##### INPUT

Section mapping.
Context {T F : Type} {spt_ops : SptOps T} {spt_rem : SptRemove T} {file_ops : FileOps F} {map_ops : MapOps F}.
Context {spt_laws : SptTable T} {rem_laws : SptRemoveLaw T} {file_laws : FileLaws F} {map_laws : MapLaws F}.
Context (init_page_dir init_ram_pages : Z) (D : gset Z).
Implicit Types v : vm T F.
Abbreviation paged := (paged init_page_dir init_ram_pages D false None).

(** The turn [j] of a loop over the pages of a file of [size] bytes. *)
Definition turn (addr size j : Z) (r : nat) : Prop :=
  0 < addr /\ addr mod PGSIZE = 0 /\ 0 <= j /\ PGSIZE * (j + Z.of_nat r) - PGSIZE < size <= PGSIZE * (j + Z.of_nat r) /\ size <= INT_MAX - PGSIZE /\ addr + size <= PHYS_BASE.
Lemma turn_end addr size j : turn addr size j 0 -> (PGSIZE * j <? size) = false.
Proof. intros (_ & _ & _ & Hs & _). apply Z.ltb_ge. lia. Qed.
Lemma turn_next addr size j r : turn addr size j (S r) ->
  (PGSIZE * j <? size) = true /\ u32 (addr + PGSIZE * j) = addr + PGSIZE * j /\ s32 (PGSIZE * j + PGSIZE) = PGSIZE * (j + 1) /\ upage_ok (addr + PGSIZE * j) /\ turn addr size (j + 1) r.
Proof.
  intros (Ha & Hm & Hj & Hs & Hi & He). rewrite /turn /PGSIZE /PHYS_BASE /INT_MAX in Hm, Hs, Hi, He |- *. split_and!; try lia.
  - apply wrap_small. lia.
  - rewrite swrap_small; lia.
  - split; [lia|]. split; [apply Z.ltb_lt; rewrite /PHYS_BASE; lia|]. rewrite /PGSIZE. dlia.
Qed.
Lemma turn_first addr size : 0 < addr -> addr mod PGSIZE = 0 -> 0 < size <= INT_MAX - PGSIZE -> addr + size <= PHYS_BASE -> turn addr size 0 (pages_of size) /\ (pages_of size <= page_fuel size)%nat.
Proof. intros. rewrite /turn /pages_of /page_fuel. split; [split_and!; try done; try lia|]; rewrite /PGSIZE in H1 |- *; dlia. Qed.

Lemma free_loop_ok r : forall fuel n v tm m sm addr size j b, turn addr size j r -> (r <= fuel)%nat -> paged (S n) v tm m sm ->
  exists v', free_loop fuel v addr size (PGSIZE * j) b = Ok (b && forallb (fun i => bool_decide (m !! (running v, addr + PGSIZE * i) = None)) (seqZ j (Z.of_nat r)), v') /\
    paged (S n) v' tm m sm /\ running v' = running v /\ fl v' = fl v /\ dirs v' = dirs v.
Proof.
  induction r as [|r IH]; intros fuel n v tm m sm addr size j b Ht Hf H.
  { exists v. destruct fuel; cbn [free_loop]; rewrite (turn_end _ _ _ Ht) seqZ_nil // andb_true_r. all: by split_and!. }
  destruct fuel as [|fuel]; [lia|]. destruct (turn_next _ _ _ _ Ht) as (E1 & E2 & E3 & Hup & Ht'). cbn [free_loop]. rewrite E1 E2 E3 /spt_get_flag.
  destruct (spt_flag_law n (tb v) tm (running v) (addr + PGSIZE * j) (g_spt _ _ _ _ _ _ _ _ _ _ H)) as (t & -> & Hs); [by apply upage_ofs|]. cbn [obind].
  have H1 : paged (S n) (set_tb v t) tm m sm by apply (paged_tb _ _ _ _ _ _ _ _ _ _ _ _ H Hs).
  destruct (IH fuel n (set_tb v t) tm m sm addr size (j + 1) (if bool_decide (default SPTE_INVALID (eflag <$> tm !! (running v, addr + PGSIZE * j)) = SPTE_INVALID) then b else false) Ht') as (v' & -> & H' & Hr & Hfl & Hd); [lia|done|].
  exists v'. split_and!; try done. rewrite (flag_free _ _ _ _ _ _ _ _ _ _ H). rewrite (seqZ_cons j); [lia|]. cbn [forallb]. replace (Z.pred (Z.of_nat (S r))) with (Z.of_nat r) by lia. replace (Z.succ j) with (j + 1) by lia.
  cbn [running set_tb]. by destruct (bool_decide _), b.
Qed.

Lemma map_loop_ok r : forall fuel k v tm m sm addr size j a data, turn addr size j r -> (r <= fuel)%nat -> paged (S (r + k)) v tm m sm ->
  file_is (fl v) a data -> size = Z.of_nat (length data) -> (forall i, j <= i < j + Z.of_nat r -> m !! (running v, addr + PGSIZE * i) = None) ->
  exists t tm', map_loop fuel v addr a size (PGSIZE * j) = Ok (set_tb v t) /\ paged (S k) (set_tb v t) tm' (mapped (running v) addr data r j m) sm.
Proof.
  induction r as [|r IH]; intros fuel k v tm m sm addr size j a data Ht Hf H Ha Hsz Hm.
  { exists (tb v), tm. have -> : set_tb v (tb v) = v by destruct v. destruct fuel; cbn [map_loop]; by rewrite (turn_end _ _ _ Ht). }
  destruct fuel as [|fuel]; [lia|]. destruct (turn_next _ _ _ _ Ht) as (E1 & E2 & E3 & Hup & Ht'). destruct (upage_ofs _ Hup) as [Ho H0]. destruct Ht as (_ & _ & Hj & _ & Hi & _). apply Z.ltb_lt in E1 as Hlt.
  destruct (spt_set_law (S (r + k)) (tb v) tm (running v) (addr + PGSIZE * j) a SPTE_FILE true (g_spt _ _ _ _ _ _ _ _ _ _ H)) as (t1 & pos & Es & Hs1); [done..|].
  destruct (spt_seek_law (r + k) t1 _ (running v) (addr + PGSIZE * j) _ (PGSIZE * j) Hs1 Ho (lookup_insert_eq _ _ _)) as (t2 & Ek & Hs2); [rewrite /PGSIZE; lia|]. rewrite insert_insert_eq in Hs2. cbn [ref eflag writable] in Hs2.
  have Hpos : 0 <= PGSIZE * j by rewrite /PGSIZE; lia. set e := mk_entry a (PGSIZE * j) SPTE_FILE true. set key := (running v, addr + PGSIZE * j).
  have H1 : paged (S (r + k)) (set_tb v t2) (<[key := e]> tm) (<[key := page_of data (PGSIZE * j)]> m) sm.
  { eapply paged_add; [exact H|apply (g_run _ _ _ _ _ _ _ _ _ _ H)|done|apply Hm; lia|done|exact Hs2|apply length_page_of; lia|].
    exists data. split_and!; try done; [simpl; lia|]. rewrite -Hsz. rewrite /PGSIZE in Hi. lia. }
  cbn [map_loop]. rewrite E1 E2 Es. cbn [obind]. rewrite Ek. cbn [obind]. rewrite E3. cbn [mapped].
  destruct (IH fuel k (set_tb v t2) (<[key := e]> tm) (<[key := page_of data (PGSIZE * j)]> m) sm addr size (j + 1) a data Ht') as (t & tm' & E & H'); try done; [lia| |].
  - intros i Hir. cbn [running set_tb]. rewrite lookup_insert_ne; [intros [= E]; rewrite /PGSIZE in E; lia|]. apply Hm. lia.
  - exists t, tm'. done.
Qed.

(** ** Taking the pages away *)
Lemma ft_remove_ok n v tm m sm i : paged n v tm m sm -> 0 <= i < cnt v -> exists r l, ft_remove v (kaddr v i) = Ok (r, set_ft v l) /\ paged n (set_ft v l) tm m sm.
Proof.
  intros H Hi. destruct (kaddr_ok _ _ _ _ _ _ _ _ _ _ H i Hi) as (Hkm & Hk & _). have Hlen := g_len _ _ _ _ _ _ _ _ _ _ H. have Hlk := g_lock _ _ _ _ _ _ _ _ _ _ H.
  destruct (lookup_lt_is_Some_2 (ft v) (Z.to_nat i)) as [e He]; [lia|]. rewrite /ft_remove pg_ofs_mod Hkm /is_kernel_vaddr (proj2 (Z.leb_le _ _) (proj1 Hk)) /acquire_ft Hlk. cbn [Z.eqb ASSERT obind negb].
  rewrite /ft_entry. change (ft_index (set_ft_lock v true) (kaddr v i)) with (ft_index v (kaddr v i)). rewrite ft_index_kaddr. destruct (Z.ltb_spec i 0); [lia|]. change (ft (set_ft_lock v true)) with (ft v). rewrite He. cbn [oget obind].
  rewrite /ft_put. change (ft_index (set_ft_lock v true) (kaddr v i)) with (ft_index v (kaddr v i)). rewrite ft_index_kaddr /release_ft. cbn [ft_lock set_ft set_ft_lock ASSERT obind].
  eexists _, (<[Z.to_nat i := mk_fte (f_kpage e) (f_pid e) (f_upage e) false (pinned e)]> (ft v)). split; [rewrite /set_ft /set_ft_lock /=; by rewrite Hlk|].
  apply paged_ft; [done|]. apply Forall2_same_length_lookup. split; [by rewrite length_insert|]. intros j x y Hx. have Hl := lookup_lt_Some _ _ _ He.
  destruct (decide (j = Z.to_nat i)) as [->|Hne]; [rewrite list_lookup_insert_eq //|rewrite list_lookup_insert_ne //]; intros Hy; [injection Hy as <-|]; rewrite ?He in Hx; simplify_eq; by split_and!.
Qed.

##########

**PROBLEM**
Could you give again, word for word, the line with "- intros i Hir." and all lines after it through the end of the data? Leave out everything else.

**RESPONSE AREA**
  - intros i Hir. cbn [running set_tb]. rewrite lookup_insert_ne; [intros [= E]; rewrite /PGSIZE in E; lia|]. apply Hm. lia.
  - exists t, tm'. done.
Qed.

(** ** Taking the pages away *)
Lemma ft_remove_ok n v tm m sm i : paged n v tm m sm -> 0 <= i < cnt v -> exists r l, ft_remove v (kaddr v i) = Ok (r, set_ft v l) /\ paged n (set_ft v l) tm m sm.
Proof.
  intros H Hi. destruct (kaddr_ok _ _ _ _ _ _ _ _ _ _ H i Hi) as (Hkm & Hk & _). have Hlen := g_len _ _ _ _ _ _ _ _ _ _ H. have Hlk := g_lock _ _ _ _ _ _ _ _ _ _ H.
  destruct (lookup_lt_is_Some_2 (ft v) (Z.to_nat i)) as [e He]; [lia|]. rewrite /ft_remove pg_ofs_mod Hkm /is_kernel_vaddr (proj2 (Z.leb_le _ _) (proj1 Hk)) /acquire_ft Hlk. cbn [Z.eqb ASSERT obind negb].
  rewrite /ft_entry. change (ft_index (set_ft_lock v true) (kaddr v i)) with (ft_index v (kaddr v i)). rewrite ft_index_kaddr. destruct (Z.ltb_spec i 0); [lia|]. change (ft (set_ft_lock v true)) with (ft v). rewrite He. cbn [oget obind].
  rewrite /ft_put. change (ft_index (set_ft_lock v true) (kaddr v i)) with (ft_index v (kaddr v i)). rewrite ft_index_kaddr /release_ft. cbn [ft_lock set_ft set_ft_lock ASSERT obind].
  eexists _, (<[Z.to_nat i := mk_fte (f_kpage e) (f_pid e) (f_upage e) false (pinned e)]> (ft v)). split; [rewrite /set_ft /set_ft_lock /=; by rewrite Hlk|].
  apply paged_ft; [done|]. apply Forall2_same_length_lookup. split; [by rewrite length_insert|]. intros j x y Hx. have Hl := lookup_lt_Some _ _ _ He.
  destruct (decide (j = Z.to_nat i)) as [->|Hne]; [rewrite list_lookup_insert_eq //|rewrite list_lookup_insert_ne //]; intros Hy; [injection Hy as <-|]; rewrite ?He in Hx; simplify_eq; by split_and!.
Qed.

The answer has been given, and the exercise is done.